__WHAT IS EXPECTED__: Only the lines below starting at the one containing "else ret None." and ending at the one containing "returning! mfor_ret (zseq 0 KERNEL_STACK_SIZE)" belong in the answer, each copied exactly.

____

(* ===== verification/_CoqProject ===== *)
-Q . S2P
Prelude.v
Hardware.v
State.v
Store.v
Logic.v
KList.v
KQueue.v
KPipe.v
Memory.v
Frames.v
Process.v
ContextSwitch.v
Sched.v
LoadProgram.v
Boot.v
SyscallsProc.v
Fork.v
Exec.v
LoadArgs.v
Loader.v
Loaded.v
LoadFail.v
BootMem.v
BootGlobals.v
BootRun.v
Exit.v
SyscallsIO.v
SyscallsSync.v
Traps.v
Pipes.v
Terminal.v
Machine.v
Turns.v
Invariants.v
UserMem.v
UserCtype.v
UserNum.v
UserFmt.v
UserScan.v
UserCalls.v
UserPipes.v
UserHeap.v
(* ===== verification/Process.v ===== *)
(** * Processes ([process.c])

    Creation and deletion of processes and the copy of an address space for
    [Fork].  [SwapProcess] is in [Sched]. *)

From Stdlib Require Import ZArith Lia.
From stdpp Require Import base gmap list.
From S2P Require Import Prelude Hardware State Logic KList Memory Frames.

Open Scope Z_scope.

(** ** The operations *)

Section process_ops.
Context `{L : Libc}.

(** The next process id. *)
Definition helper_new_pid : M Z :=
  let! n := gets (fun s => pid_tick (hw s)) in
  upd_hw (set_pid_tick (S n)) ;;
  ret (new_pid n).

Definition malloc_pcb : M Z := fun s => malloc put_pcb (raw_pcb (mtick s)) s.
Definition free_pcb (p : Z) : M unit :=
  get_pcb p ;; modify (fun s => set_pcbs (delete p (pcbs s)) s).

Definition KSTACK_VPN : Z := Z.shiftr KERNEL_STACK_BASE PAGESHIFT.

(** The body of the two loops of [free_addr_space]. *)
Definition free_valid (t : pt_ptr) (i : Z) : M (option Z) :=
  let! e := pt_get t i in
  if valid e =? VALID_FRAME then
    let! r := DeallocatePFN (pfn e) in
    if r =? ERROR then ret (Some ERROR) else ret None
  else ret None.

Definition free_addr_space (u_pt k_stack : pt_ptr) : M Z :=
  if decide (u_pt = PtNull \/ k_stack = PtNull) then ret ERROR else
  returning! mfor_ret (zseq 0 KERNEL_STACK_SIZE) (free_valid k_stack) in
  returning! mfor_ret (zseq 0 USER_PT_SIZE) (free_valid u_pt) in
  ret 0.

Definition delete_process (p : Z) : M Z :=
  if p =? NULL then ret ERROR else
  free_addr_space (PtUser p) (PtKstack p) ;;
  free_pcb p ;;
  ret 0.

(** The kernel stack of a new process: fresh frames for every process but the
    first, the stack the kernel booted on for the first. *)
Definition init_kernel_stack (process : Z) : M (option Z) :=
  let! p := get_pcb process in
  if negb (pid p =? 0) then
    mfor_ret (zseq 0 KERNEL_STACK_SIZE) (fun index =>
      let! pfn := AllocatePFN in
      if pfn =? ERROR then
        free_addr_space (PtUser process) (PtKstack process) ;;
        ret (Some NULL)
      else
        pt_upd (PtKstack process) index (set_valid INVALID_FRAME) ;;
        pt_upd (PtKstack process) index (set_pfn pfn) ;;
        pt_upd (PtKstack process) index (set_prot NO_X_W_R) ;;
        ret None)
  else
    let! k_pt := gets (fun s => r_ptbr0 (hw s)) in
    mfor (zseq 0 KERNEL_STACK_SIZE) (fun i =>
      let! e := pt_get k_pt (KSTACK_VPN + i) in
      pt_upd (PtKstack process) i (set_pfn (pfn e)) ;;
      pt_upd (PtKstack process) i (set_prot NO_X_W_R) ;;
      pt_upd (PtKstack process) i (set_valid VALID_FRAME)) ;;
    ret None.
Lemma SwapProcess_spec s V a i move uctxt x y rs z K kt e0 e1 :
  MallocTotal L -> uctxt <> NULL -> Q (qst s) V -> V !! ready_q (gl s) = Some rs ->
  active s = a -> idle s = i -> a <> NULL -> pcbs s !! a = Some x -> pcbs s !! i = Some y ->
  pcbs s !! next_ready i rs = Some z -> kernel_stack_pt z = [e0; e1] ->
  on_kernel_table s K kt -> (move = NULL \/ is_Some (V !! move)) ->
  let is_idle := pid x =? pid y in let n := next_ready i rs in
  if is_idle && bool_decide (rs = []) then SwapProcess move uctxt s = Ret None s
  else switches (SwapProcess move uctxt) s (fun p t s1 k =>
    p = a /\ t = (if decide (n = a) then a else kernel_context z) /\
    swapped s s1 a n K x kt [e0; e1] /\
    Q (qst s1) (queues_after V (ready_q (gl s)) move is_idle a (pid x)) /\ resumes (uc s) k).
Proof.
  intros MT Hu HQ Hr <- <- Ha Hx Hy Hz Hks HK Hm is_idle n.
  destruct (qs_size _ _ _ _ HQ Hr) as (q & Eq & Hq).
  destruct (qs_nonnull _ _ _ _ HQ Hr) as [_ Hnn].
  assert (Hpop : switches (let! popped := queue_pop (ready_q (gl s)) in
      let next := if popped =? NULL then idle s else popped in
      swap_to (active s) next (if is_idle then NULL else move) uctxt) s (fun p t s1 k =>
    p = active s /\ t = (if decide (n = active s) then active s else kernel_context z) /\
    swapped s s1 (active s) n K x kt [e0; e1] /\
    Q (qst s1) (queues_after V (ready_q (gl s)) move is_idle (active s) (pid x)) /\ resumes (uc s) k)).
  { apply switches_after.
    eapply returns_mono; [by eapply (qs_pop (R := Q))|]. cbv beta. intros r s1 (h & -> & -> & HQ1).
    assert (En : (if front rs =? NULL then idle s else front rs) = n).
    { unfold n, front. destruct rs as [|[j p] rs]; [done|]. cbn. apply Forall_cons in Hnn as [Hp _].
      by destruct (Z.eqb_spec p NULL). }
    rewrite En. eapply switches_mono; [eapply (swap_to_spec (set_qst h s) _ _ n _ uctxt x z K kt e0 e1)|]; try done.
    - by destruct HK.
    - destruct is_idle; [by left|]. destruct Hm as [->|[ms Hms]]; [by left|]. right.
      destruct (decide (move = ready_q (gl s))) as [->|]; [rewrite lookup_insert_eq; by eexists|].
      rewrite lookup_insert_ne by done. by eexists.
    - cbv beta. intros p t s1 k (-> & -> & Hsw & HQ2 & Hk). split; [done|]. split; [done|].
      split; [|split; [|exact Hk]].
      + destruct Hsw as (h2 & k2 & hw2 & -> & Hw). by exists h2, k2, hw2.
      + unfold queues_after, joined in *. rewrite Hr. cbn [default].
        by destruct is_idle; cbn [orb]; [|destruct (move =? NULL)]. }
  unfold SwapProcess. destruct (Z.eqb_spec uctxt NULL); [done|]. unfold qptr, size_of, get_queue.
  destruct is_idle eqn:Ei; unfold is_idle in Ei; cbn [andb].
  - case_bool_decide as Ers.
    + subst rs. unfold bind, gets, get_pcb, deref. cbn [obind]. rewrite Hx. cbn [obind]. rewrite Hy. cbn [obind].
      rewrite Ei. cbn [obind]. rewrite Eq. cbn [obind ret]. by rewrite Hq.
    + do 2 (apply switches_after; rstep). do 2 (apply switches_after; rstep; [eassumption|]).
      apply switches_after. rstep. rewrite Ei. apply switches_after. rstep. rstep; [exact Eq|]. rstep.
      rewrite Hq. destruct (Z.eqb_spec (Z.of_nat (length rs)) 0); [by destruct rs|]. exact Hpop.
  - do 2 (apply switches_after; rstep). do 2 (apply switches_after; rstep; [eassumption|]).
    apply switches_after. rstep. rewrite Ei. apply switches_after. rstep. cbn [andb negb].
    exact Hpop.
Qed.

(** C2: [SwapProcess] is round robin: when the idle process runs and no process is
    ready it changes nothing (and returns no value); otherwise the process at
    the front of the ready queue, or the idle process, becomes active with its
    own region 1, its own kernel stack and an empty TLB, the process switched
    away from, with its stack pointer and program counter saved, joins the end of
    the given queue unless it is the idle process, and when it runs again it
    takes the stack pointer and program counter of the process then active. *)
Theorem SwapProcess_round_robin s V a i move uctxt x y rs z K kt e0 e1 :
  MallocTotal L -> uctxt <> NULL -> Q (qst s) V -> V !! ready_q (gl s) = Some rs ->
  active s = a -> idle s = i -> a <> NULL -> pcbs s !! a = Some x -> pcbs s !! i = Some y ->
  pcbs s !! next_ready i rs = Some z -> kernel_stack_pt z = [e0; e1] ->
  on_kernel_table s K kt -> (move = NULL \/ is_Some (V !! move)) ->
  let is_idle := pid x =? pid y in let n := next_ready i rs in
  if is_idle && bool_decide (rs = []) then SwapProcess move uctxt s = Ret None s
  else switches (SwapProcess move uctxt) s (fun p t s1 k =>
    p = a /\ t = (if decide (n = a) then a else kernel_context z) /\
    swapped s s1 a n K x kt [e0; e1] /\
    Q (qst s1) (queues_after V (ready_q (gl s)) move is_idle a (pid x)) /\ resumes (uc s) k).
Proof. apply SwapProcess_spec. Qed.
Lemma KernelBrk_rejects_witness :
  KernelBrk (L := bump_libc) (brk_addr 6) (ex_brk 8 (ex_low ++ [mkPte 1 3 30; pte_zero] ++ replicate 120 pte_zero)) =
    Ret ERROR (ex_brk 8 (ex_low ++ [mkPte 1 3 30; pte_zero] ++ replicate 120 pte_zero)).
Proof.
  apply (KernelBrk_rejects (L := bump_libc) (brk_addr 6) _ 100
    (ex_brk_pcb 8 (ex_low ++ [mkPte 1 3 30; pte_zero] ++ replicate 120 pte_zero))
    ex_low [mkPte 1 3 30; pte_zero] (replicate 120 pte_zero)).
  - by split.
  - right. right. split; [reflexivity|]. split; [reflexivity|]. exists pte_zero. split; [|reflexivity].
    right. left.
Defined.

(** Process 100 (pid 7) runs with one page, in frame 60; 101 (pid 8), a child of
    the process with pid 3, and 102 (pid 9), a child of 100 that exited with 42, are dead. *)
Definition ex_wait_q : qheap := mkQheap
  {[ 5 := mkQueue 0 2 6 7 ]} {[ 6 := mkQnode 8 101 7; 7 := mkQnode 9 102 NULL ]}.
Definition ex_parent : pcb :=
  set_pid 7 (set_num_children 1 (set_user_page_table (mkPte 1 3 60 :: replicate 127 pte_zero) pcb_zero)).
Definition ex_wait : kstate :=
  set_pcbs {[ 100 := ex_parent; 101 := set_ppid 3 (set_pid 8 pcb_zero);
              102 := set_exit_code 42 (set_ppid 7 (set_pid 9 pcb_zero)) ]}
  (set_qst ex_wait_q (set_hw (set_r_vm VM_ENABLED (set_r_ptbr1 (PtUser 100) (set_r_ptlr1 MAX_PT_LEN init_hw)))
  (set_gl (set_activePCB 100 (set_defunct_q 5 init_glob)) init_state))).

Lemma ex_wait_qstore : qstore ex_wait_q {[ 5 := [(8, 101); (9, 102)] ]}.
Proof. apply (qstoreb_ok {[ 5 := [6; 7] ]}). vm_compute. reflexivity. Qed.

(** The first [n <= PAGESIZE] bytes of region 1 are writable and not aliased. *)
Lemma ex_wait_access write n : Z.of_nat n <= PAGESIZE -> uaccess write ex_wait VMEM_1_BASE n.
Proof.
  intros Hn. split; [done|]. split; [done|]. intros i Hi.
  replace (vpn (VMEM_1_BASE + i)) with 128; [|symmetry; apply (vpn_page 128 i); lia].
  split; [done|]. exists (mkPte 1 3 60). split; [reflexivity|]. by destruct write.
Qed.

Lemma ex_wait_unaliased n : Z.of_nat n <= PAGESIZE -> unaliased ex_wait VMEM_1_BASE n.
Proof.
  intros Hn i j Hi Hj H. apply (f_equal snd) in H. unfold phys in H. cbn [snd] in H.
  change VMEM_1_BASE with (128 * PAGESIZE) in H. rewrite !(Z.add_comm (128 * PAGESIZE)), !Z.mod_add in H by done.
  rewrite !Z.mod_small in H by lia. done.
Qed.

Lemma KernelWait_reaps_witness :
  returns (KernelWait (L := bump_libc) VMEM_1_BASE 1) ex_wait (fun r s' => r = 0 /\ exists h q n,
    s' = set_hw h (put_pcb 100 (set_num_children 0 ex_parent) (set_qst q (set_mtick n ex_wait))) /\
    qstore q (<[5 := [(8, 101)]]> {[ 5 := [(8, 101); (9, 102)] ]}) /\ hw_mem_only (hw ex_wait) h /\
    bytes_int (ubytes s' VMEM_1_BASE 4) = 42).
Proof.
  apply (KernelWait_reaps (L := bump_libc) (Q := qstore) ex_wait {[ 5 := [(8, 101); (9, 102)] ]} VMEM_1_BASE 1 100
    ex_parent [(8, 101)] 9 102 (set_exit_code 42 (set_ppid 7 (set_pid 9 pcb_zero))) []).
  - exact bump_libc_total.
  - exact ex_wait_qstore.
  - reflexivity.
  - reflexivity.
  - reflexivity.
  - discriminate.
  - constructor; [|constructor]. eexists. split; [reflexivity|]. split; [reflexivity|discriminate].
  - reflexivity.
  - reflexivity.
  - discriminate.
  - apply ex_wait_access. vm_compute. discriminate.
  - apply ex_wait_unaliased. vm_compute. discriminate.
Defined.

____

__RESULT OF THE EXERCISE__:
  else ret None.

Definition free_addr_space (u_pt k_stack : pt_ptr) : M Z :=
  if decide (u_pt = PtNull \/ k_stack = PtNull) then ret ERROR else
  returning! mfor_ret (zseq 0 KERNEL_STACK_SIZE) (free_valid k_stack) in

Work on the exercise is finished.